** Exercise materials follows **

Lemma DeepEqual_refines fuel (a1 a2 : option boxed) (b : bool) (trace : string) :
  DeepEqual fuel a1 a2 = Returns b trace → std_DeepEqual fuel a1 a2 = Ret b.
Proof.
  unfold DeepEqual, std_DeepEqual. destruct a1 as [x1|], a2 as [x2|]; try by intros [= <- _].
  destruct (negb (bool_decide _)); [by intros [= <- _]|].
  destruct (deepValueEqual fuel (ValueOf x1) (ValueOf x2) initial_state)
    as [[b'| |] s'] eqn:Hrun; try done.
  intros [= <- _].
  by destruct (deepValueEqual_refines fuel _ _ _ initial_state _ _ eq_refl Hrun)
    as (t' & -> & _).
Qed.
End Refinement.

Lemma GoReflect_fallback_agrees h render (v1 v2 : GoHeap.Value) (x1 x2 : GoHeap.tval) :
  Interface (Reflect := GoHeap.GoReflect h render) v1 = Some x1 →
  Interface (Reflect := GoHeap.GoReflect h render) v2 = Some x2 →
  valueInterface (Reflect := GoHeap.GoReflect h render) v1 = Some x1
  ∧ valueInterface (Reflect := GoHeap.GoReflect h render) v2 = Some x2
  ∧ boxed_eq (Reflect := GoHeap.GoReflect h render) x1 x2
    = reflect_DeepEqual (Reflect := GoHeap.GoReflect h render) x1 x2.
Proof.
  destruct v1 as [|y1 a1 [|]], v2 as [|y2 a2 [|]]; cbn; try done.
  all: by intros [= ->] [= ->].
Qed.

(** On the model of Go values: a verdict of the source is the verdict of the
    standard library's algorithm. *)
Lemma run_refines_run_std h fuel (a1 a2 : option GoHeap.tval) b trace :
  GoHeap.run h fuel a1 a2 = Returns b trace → GoHeap.run_std h fuel a1 a2 = Ret b.
Proof.
  apply (DeepEqual_refines (H := GoHeap.GoReflect h _)).
  apply GoReflect_fallback_agrees.
Qed.
Lemma pgespresso_start_backup_eq (backupid : text) (fast : bool) (p : process X) :
  pgespresso_start_backup pg backupid fast p =
    if superuser pg (xlog p) then
      start_reply
        (do_pg_start_backup pg (text_to_cstring backupid) fast
           (resolved_timeline pg p) (xlog p))
        (resolved_timeline pg p)
    else Error ERRCODE_INSUFFICIENT_PRIVILEGE p.
Proof.
  unfold pgespresso_start_backup.
  unfold mbind at 1, fmgr_bind at 1. rewrite check_superuser_eq.
  destruct (superuser pg (xlog p)); [|reflexivity].
  unfold mbind at 1, fmgr_bind at 1. rewrite update_ThisTimeLineID_eq.
  unfold mbind, fmgr_bind, call, start_reply, mret, fmgr_ret; simpl.
  destruct (do_pg_start_backup pg _ fast _ (xlog p)) as [[sp lf] x|e x];
    reflexivity.
Qed.

Lemma pgespresso_stop_backup_eq (labelfile : text) (p : process X) :
  pgespresso_stop_backup cfg pg labelfile p =
    if superuser pg (xlog p) then
      stop_reply cfg pg
        (do_pg_stop_backup pg (text_to_cstring labelfile) false
           (ThisTimeLineID p) (xlog p))
        (ThisTimeLineID p)
    else Error ERRCODE_INSUFFICIENT_PRIVILEGE p.
Proof.
  unfold pgespresso_stop_backup.
  unfold mbind at 1, fmgr_bind at 1. rewrite check_superuser_eq.
  destruct (superuser pg (xlog p)); [|reflexivity].
  unfold stop_reply, stop_timeline, segment_name.
  destruct (90300 <=? PG_VERSION_NUM cfg).
  - unfold mbind, fmgr_bind, call, mret, fmgr_ret; simpl.
    destruct (do_pg_stop_backup pg _ false _ (xlog p)) as [[sp tl] x|e x];
      reflexivity.
  - unfold mbind at 1 2, fmgr_bind at 1 2, call.
    destruct (do_pg_stop_backup pg _ false _ (xlog p)) as [[sp tl] x|e x];
      [|reflexivity].
    unfold mbind at 1, fmgr_bind at 1. rewrite update_ThisTimeLineID_eq.
    simpl xlog. destruct (Pg92.XLByteToPrevSeg cfg sp) as [lg sg].
    reflexivity.
Qed.

Lemma pgespresso_abort_backup_eq (p : process X) :
  pgespresso_abort_backup pg p =
    if superuser pg (xlog p) then
      match do_pg_abort_backup pg (xlog p) with
      | Ok _ x => Return tt (Build_process (ThisTimeLineID p) x)
      | Err e x => Error e (Build_process (ThisTimeLineID p) x)
      end
    else Error ERRCODE_INSUFFICIENT_PRIVILEGE p.
Proof.
  unfold pgespresso_abort_backup.
  unfold mbind at 1, fmgr_bind at 1. rewrite check_superuser_eq.
  destruct (superuser pg (xlog p)); [|reflexivity].
  unfold mbind, fmgr_bind, call_void, mret, fmgr_ret.
  now destruct (do_pg_abort_backup pg (xlog p)) as [[] x|e x].
Qed.

End Unfolding.

(** ** Authorization *)

(** C5: when the authorization check fails, each of start, stop and abort
    raises the insufficient-privilege error before anything else happens; the
    process and the backend are left exactly as they were. *)
Theorem unauthorized_call_changes_nothing {X : Type} (cfg : pg_config)
    (pg : backend X) (p : process X) (backupid labelfile : text) (fast : bool) :
  superuser pg (xlog p) = false ->
  pgespresso_start_backup pg backupid fast p
    = Error ERRCODE_INSUFFICIENT_PRIVILEGE p
  /\ pgespresso_stop_backup cfg pg labelfile p
    = Error ERRCODE_INSUFFICIENT_PRIVILEGE p
  /\ pgespresso_abort_backup pg p
    = Error ERRCODE_INSUFFICIENT_PRIVILEGE p.
Proof.
  intros Hsu.
  rewrite pgespresso_start_backup_eq, pgespresso_stop_backup_eq,
    pgespresso_abort_backup_eq, Hsu.
  auto.
Qed.
(** X18: [generateSuggestions] never returns an empty list and never
    more than four messages; the messages for a week below 50% and for a
    week at 80% or above never come together; the number of pomodoros left
    today is at least one and takes the plural exactly above one; the
    fallback that asks to configure goals only ever comes alone, and only
    when the percentage is at least 50 and below 80; with no day data at
    all the answer is the single message that the week is below 50%. *)
Theorem suggestions_never_empty (round_percent : Z -> Z -> Z) (today : Z)
    (weekData : list DayData) :
  let suggestions := generateSuggestions round_percent today weekData in
  let stats := calculateStats round_percent weekData in
  suggestions <> []
  /\ (List.length suggestions <= 4)%nat
  /\ ~ (In BelowHalf suggestions /\ In Excellent suggestions)
  /\ (forall n plural, In (RemainingToday n plural) suggestions ->
        1 <= n /\ (plural = true <-> 1 < n))
  /\ (In ConfigureGoals suggestions ->
        suggestions = [ConfigureGoals] /\ 50 <= percentage stats < 80)
  /\ generateSuggestions round_percent today [] = [BelowHalf].
Proof.
  cbv zeta. unfold generateSuggestions.
  set (stats := calculateStats round_percent weekData).
  set (s1 := match find (fun d => dayOfWeek d =? today) weekData with
             | Some d => if completed d <? target d
                         then [RemainingToday (target d - completed d)
                                 (1 <? target d - completed d)]
                         else []
             | None => [] end).
  set (s2 := if percentage stats <? 50 then [BelowHalf]
             else if 80 <=? percentage stats then [Excellent] else []).
  set (low := filter (fun d => (0 <? target d) && (2 * completed d <? target d)
                               && (dayOfWeek d <? today)) weekData).
  set (s3 := if (0 <? List.length low)%nat
             then [LowDays (Z.of_nat (List.length low)) (1 <? List.length low)%nat]
             else []).
  set (onGoal := List.length (filter (fun d => (dayOfWeek d <=? today)
                                               && (target d <=? completed d)) weekData)).
  set (s4 := if (3 <=? onGoal)%nat then [Consistency] else []).
  assert (H1 : s1 = [] \/ exists n, 1 <= n /\ s1 = [RemainingToday n (1 <? n)]).
  { subst s1. destruct (find _ weekData) as [d|]; [|now left].
    destruct (Z.ltb_spec (completed d) (target d)); [|now left].
    right. exists (target d - completed d). split; [lia|reflexivity]. }
  assert (H2 : (s2 = [BelowHalf] /\ percentage stats < 50)
               \/ (s2 = [Excellent] /\ 80 <= percentage stats)
               \/ (s2 = [] /\ 50 <= percentage stats < 80)).
  { subst s2. destruct (Z.ltb_spec (percentage stats) 50); [left; auto|].
    destruct (Z.leb_spec 80 (percentage stats)); [right; left; auto|].
    right; right; split; [reflexivity|lia]. }
  assert (H3 : s3 = [] \/ exists k p, s3 = [LowDays k p]).
  { subst s3. destruct (0 <? List.length low)%nat; [right; eauto|now left]. }
  assert (H4 : s4 = [] \/ s4 = [Consistency]).
  { subst s4. destruct (3 <=? _)%nat; auto. }
  clearbody s1 s2 s3 s4.
  split; [|split; [|split; [|split; [|split]]]].
  - destruct (s1 ++ s2 ++ s3 ++ s4); discriminate.
  - destruct H1 as [->|(n & _ & ->)]; destruct H2 as [[-> _]|[[-> _]|[-> _]]];
      destruct H3 as [->|(k & p & ->)]; destruct H4 as [->| ->]; cbn; lia.
  - intros [Hb He].
    destruct H1 as [->|(n & _ & ->)]; destruct H2 as [[-> _]|[[-> _]|[-> _]]];
      destruct H3 as [->|(k & p & ->)]; destruct H4 as [->| ->]; cbn in Hb, He;
      intuition discriminate.
  - intros n plural Hin.
    destruct H1 as [->|(n' & Hn' & ->)]; destruct H2 as [[-> _]|[[-> _]|[-> _]]];
      destruct H3 as [->|(k & p & ->)]; destruct H4 as [->| ->]; cbn in Hin;
      repeat match goal with
             | H : _ \/ _ |- _ => destruct H
             | H : False |- _ => destruct H
             | H : RemainingToday _ _ = RemainingToday _ _ |- _ =>
                 injection H as <- <-
             | H : _ = RemainingToday _ _ |- _ => discriminate H
             end;
      (split; [assumption|]); rewrite Z.ltb_lt; reflexivity.
  - intros Hin.
    destruct H1 as [->|(n' & Hn' & ->)]; destruct H2 as [[-> Hp]|[[-> Hp]|[-> Hp]]];
      destruct H3 as [->|(k & p & ->)]; destruct H4 as [->| ->]; cbn in Hin |- *;
      try (split; [reflexivity|exact Hp]);
      exfalso; intuition discriminate.
  - reflexivity.
Qed.

(** X19: with a user signed in, [saveSession] hands over exactly one row
    whatever the mode it is called with, with the whole minutes of that
    mode's duration; the row passes the table's constraint on the mode for
    the focus mode and for the long break, but not for the short break,
    whose internal name "break" is not among the accepted values; it
    passes the constraint on the day exactly when the day is in 0..6. *)
Theorem saveSession_row_and_checks (env : Env) (sessionMode : Mode) (uid : string) :
  getUser env = Returns (Some uid) ->
  exists r : Row,
    rows (saveSession env sessionMode blank) = [r]
    /\ user_id r = uid
    /\ duration_minutes r = TIMES sessionMode / 60
    /\ (study_sessions_mode_check r = true <-> sessionMode <> break)
    /\ (study_sessions_day_check r = true <-> 0 <= getDay env <= 6).
Proof.
  intros Huser. unfold saveSession, blank. rewrite Huser.
  eexists. split.
  - unfold seq, insert. cbn [rows]. destruct (insertThrows env); reflexivity.
  - cbn [user_id duration_minutes]. split; [reflexivity|]. split; [reflexivity|].
    split.
    + destruct sessionMode; cbn; split; congruence.
    + unfold study_sessions_day_check. cbn [day_of_week].
      rewrite andb_true_iff, !Z.leb_le. reflexivity.
Qed.

Lemma saveSession_row_and_checks_witness :
  exists r : Row,
    rows (saveSession (signed_in 0) break blank) = [r]
    /\ study_sessions_mode_check r = false.
Proof.
  destruct (saveSession_row_and_checks (signed_in 0) break "user-1" eq_refl)
    as (r & Hrow & _ & _ & Hmode & _).
  exists r. split; [exact Hrow|].
  destruct (study_sessions_mode_check r); [|reflexivity].
  exfalso. now apply (proj1 Hmode).
Defined.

** End of Exercise materials **

Exercise prompt
From the entries above, print the lines beginning at the one with "Theorem saveSession_row_and_checks (env" and stopping after the one with "- unfold seq, insert.", exactly as written and with nothing else.

Solution for this exercise
Theorem saveSession_row_and_checks (env : Env) (sessionMode : Mode) (uid : string) :
  getUser env = Returns (Some uid) ->
  exists r : Row,
    rows (saveSession env sessionMode blank) = [r]
    /\ user_id r = uid
    /\ duration_minutes r = TIMES sessionMode / 60
    /\ (study_sessions_mode_check r = true <-> sessionMode <> break)
    /\ (study_sessions_day_check r = true <-> 0 <= getDay env <= 6).
Proof.
  intros Huser. unfold saveSession, blank. rewrite Huser.
  eexists. split.
  - unfold seq, insert. cbn [rows]. destruct (insertThrows env); reflexivity.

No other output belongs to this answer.